Бухгалтер Глухоченков догнал его на крыльце, но Кругов отмахнулся сжатым кулаком и так посмотрел на него, что тот отступил за дверь, поняв, что трогать его уже нельзя — ударит. Кругов торопливо зашагал к людям.
Глава восьмая. ЛЕБЕДЬ
И наступила ночь.
Усталые пречистопольцы разбрелись по дворам, отужинали и отошли с миром ко сну.
А солдаты один по одному собрались на луговине, где были составлены в козлы их винтовки, расстелили под ракитами и липами на теплой, еще не остывшей земле пропахшие потом и махоркой шинели и тоже легли ждать утра. Холм, бывший когда-то церковью Всех Мучеников, дыбился над луговиной, над лежащими солдатами. И те нет-нет да и приподнимались на локтях и смотрели в ночь. Но там ничего нельзя было разглядеть, кроме черного холма Всех Мучеников, редких звезд, опушенных лёгкой дымкой, над тем холмом, уснувших дворов невдалеке да часового, то медленно, бесшумно, как тень, прохаживавшегося между ракит, то подолгу неподвижно стоявшего среди ружейных козел.

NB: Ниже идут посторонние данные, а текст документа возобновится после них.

(** [_acceptCallback], fixed by the constructor, is the first argument. *)
(** @src network/src/acceptor/IocpAcceptor.cpp 165-239 IocpAcceptor::OnAcceptComplete *)
Definition OnAcceptComplete
    (acceptCallback : option (AcceptContext -> Net OS W * A -> ub (Net OS W * A)))
    (overlapped : option nat) a m x
    : ub (IocpAcceptor W * AcceptMem * (Net OS W * A) * ResultVoid ENetworkError) :=
  match overlapped with
  | None => Some (accept_failed a m x)
  | Some overlapped =>
      ov ← am_objs m !! overlapped;
      if negb (bool_decide (ao_ioType ov = IoAccept)) then Some (accept_failed a m x)
      else
        let '(holder, overlappedItem) := Holder_Release overlapped (_acceptOverlappedHolder a) in
        let a := a {{ _acceptOverlappedHolder := holder }} in
        match overlappedItem with
        | None => Some (accept_failed a m x)
        | Some overlappedItem =>
            let '(os, result) := SetUpdateAcceptContext (ao_clientSocket ov) (_listenSocket a) (net_os x.1) in
            let x := (mkNet os (net_w x.1) (clients x.1), x.2) in
            if negb result then
              let '(a, m, x, r) := accept_failed a m x in
              let '(m, x) := accept_leave overlapped overlappedItem m x in
              Some (a, m, x, r)
            else if negb (_fnGetAcceptExSockAddrs a) then None
            else
              x ← match acceptCallback with
                  | Some f => f (mkAcceptContext (ao_clientSocket ov) (_listenSocket a)) x
                  | None => Some x
                  end;
              let m := m {{ am_objs ::= alter (fun o => o {{ ao_clientSocket := InvalidSocket }}) overlapped }} in
              let n := with_w (emit (onAcceptCompleted (ac_callbacks a))) x.1 in
              '(a, m, n, postAcceptRes) ← PostAccept a m n;
              let '(m, x) := accept_leave overlapped overlappedItem m (n, x.2) in
              if HasErr postAcceptRes then Some (a, m, x, postAcceptRes) else Some (a, m, x, OkVoid)
        end
  end.
(* ===== verification/NetSteps.v ===== *)
(** * Steps of the network layer

    Whatever the application does to the connections is a sequence of a few
    operations: it closes a connection, posts a receive or a send, moves bytes in a
    frame buffer, reads the clock, and notifies the callbacks of a component.
    [net_step] is one of them; an invariant of the network layer is proved once, by
    induction on the steps, and holds for every handler whose effect is shown to be
    such a sequence. *)

From S2P Require Import Prelude Errors Platform FrameBuffer CommandQueue Protocol NetClient Net Ledger PacketDispatcher.
From coqutil Require Import Byte Datatypes.RecordSetters.
From stdpp Require Import base gmap list strings option relations.
Import DoubleBraceUpdate.
Open Scope Z_scope.

Section NetSteps.
Context {OS W : Type} `{WinSock OS}.
(** The notifications that may occur. *)
Context (notify : (W -> W) -> Prop).
Implicit Types (n : Net OS W) (i : nat).

Inductive net_step : Net OS W -> Net OS W -> Prop :=
  | step_notify n f : notify f -> net_step n (with_w f n)
  | step_call n call : neutral call -> net_step n (net_call call n).1
  | step_close n i b n' : Net_Close i b n = Some n' -> net_step n n'
  | step_recv n i n' r : Net_PostRecv i n = Some (n', r) -> net_step n n'
  | step_send n i data n' r :
      zlen data <= sendBufferSize -> Net_PostSend i data n = Some (n', r) -> net_step n n'
  | step_buffer n i c fb :
      clients n !! i = Some c -> (FrameBuffer_inv (_frameBuf c) -> FrameBuffer_inv fb) ->
      net_step n (set_client i (c {{ _frameBuf := fb }}) n).

Definition net_steps : relation (Net OS W) := rtc net_step.

#[export] Instance net_steps_preorder : PreOrder net_steps.
Proof. unfold net_steps. apply _. Qed.

Lemma steps_one n n' : net_step n n' -> net_steps n n'.
Proof. apply rtc_once. Qed.

(** The notifications of a component, and calls through an optional callback. *)
Lemma notify_emit f : (forall g, f = Some g -> notify g) -> notify (fun w => w) -> notify (emit f).
Proof. intros Hf Hid. destruct f as [g|]; [by apply Hf|exact Hid]. Qed.

Lemma steps_with_w f n : notify f -> net_steps n (with_w f n).
Proof. intros. by apply steps_one, step_notify. Qed.

Lemma steps_call call n os r :
  neutral call -> os_call call (net_os n) = (os, r) -> net_steps n (mkNet os (net_w n) (clients n)).
Proof.
  intros Hc Ho. replace (mkNet os (net_w n) (clients n)) with (net_call call n).1;
    [by apply steps_one, step_call|]. unfold net_call. by rewrite Ho.
Qed.

Lemma steps_consume n i k n' : 0 <= k -> Net_Consume i k n = Some n' -> net_steps n n'.
Proof.
  intros Hk. unfold Net_Consume. destruct (clients n !! i) as [c|] eqn:Hi; [|done]. cbn.
  destruct (FrameBuffer_Consume (_frameBuf c) k) as [fb|] eqn:Hfb; [|done]. cbn. intros [= <-].
  apply steps_one, step_buffer; [done|]. intros Hinv.
  destruct (FrameBuffer_Consume_spec (_frameBuf c) k Hinv Hk) as (fb' & Heq & ? & _). by simplify_eq.
Qed.
End NetSteps.

(** ** Receive is a sequence of steps *)

Section Receive.
Context {OS W A : Type} `{WinSock OS} `{FlatBuffers}.
Context (notify : (W -> W) -> Prop).
Implicit Types (d : PacketDispatcher OS W A) (n : Net OS W) (i : nat).

(** The dispatcher's callbacks are among the notifications. *)
Record dispatcher_notifies d : Prop := {
  dn_ok : notify (emit (onPacketValidationSucceeded (pd_callbacks d)));
  dn_failed : notify (emit (onPacketValidationFailed (pd_callbacks d)));
  dn_pushed : forall k, notify (emit1 (onQueuePushed (pd_callbacks d)) k);
  dn_drained : forall k, notify (emit1 (onQueueDrained (pd_callbacks d)) k);
  dn_wait : forall k, notify (emit1 (onQueueWait (pd_callbacks d)) k);
  dn_process : forall k, notify (emit1 (onDispatchProcess (pd_callbacks d)) k) }.

Lemma dispatcher_notifies_ext d d' :
  pd_callbacks d' = pd_callbacks d -> dispatcher_notifies d -> dispatcher_notifies d'.
Proof. intros Heq []. constructor; by rewrite Heq. Qed.

Lemma PushCommand_steps i t raw d n :
  dispatcher_notifies d ->
  let '(d', n') := PushCommand i t raw d n in
  net_steps notify n n' /\ pd_callbacks d' = pd_callbacks d.
Proof.
  intros Hd. unfold PushCommand, NowInNs64.
  destruct (os_call SysSteadyClockNow (net_os n)) as [os r] eqn:Ho. destruct d. cbn. split; [|done].
  etrans; [by eapply (steps_call notify SysSteadyClockNow)|]. apply steps_with_w, (dn_pushed _ Hd).
Qed.

Lemma Receive_loop_steps fuel d i n d' n' :
  dispatcher_notifies d -> Receive_loop fuel d i n = Some (d', n') ->
  net_steps notify n n' /\ pd_callbacks d' = pd_callbacks d.
Proof.
  revert d n. induction fuel as [|fuel IH]; intros d n Hd; [done|]. cbn [Receive_loop].
  destruct (clients n !! i) as [c|]; [|done]. cbn [mbind option_bind].
  destruct (_ <? kHeaderSize); [by intros [= <- <-]|].
  set (payloadLen := ntohl _). assert (0 <= payloadLen) as Hpl by apply bswap32_range.
  assert (0 <= u64 (kHeaderSize + payloadLen)) as Hfs by (apply wrap_range; lia).
  destruct (_ >? maxFrameSize).
  { destruct (Net_Close i true _) as [n1|] eqn:Hc; [|done]. cbn. intros [= <- <-]. split; [|done].
    etrans; [apply steps_with_w, (dn_failed _ Hd)|]. by eapply steps_one, step_close. }
  destruct (_ <? u64 _); [by intros [= <- <-]|]. destruct (HasErr _).
  - destruct (Net_Close i true _) as [n1|] eqn:Hc; [|done]. cbn [mbind option_bind].
    destruct (Net_Consume i _ n1) as [n2|] eqn:Hc2; [|done]. cbn. intros [= <- <-]. split; [|done].
    etrans; [apply steps_with_w, (dn_failed _ Hd)|]. etrans; [by eapply steps_one, step_close|].
    by eapply steps_consume.
  - destruct (_data _) as [packet|]; [|done]. cbn [mbind option_bind].
    set (n0 := with_w _ n).
    pose proof (PushCommand_steps i (payload_type packet)
      (take (Z.to_nat payloadLen) (drop (Z.to_nat kHeaderSize) (FrameBuffer_Data (_frameBuf c)))) d n0 Hd) as Hp.
    destruct (PushCommand _ _ _ d n0) as [d1 n1]. destruct Hp as [Hp Hcb].
    destruct (Net_Consume i _ n1) as [n2|] eqn:Hc2; [|done]. cbn [mbind option_bind]. intros Hloop.
    destruct (IH d1 n2) as [Hs Hcb2]; [by eapply dispatcher_notifies_ext|done|].
    split; [|congruence]. etrans; [apply steps_with_w, (dn_ok _ Hd)|]. etrans; [exact Hp|].
    etrans; [by eapply steps_consume|]. exact Hs.
Qed.

Lemma Receive_steps d i data n d' n' :
  dispatcher_notifies d -> Receive d i data n = Some (d', n') ->
  net_steps notify n n' /\ pd_callbacks d' = pd_callbacks d.
Proof.
  intros Hd. unfold Receive. destruct (clients n !! i) as [c|] eqn:Hi; [|done]. cbn [mbind option_bind].
  destruct (FrameBuffer_Append (_frameBuf c) data) as [[fb ok]|] eqn:Hap; [|done]. cbn [mbind option_bind].
  assert (net_steps notify n (set_client i (c {{ _frameBuf := fb }}) n)) as Hs0.
  { apply steps_one, step_buffer; [done|]. intros Hinv.
    by eapply FrameBuffer_Append_keeps. }
  destruct ok; cbn [negb].
  - intros [Hs Hcb]%Receive_loop_steps; [|done]. split; [by etrans|done].
  - destruct (Net_Close i true _) as [n1|] eqn:Hc; [|done]. cbn. intros [= <- <-]. split; [|done].
    etrans; [exact Hs0|]. etrans; [apply steps_with_w, (dn_failed _ Hd)|]. by eapply steps_one, step_close.
Qed.
End Receive.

Изредка вверху, между звездами и холмом, слышались крылья диких уток, встревоженное их кряканье; утки ныряли в заросли ракитника и черемушника, и вскоре оттуда доносился приглушенный плеск воды и кряканье, уже успокоенное, деловитое. Утки ночевали на пруду.
Иван Филатенков некоторое время лежал на разостланной шинели под кустом бузины, слушал, как возятся, устраиваются на ночь невесть откуда взявшиеся дикие утки, как попискивают над церковным холмом летучие мыши, как молчит скоро утихомирившееся Пречистое Поле, смутно, будто сосновый бор частыми березами, белеющее тут и по той стороне пруда свежими срубами, венцами и крышами. Потом он позвал Ивана Федотенкова, тоже прикорнувшего неподалеку и, видать, уснувшего крепко, потому что тот не отозвался, только всхрапнул, будто вздохнул, и перевернулся на другой бок. Иван позвал еще раз, громче, и ему отозвался часовой, остановившийся тем временем поблизости. Тоже слушал ночь — ему это по службе положено. Иван Филатенков узнал голос Кузьмы Колядёнкова, поднялся, подошел к нему, и они закурили.
Взошла луна. Сразу стало виднее. И звезды тоже вроде бы очистились от мутной Дымки. Забелели стёжки. Чернее стал холм Всех Мучеников и вода в пруду, где так же спокойно, как и люди, засыпали дикие утки.
«Кто тебя сменяет?» — спросил Иван. «Назар Асеенков», — ответил Кузьма.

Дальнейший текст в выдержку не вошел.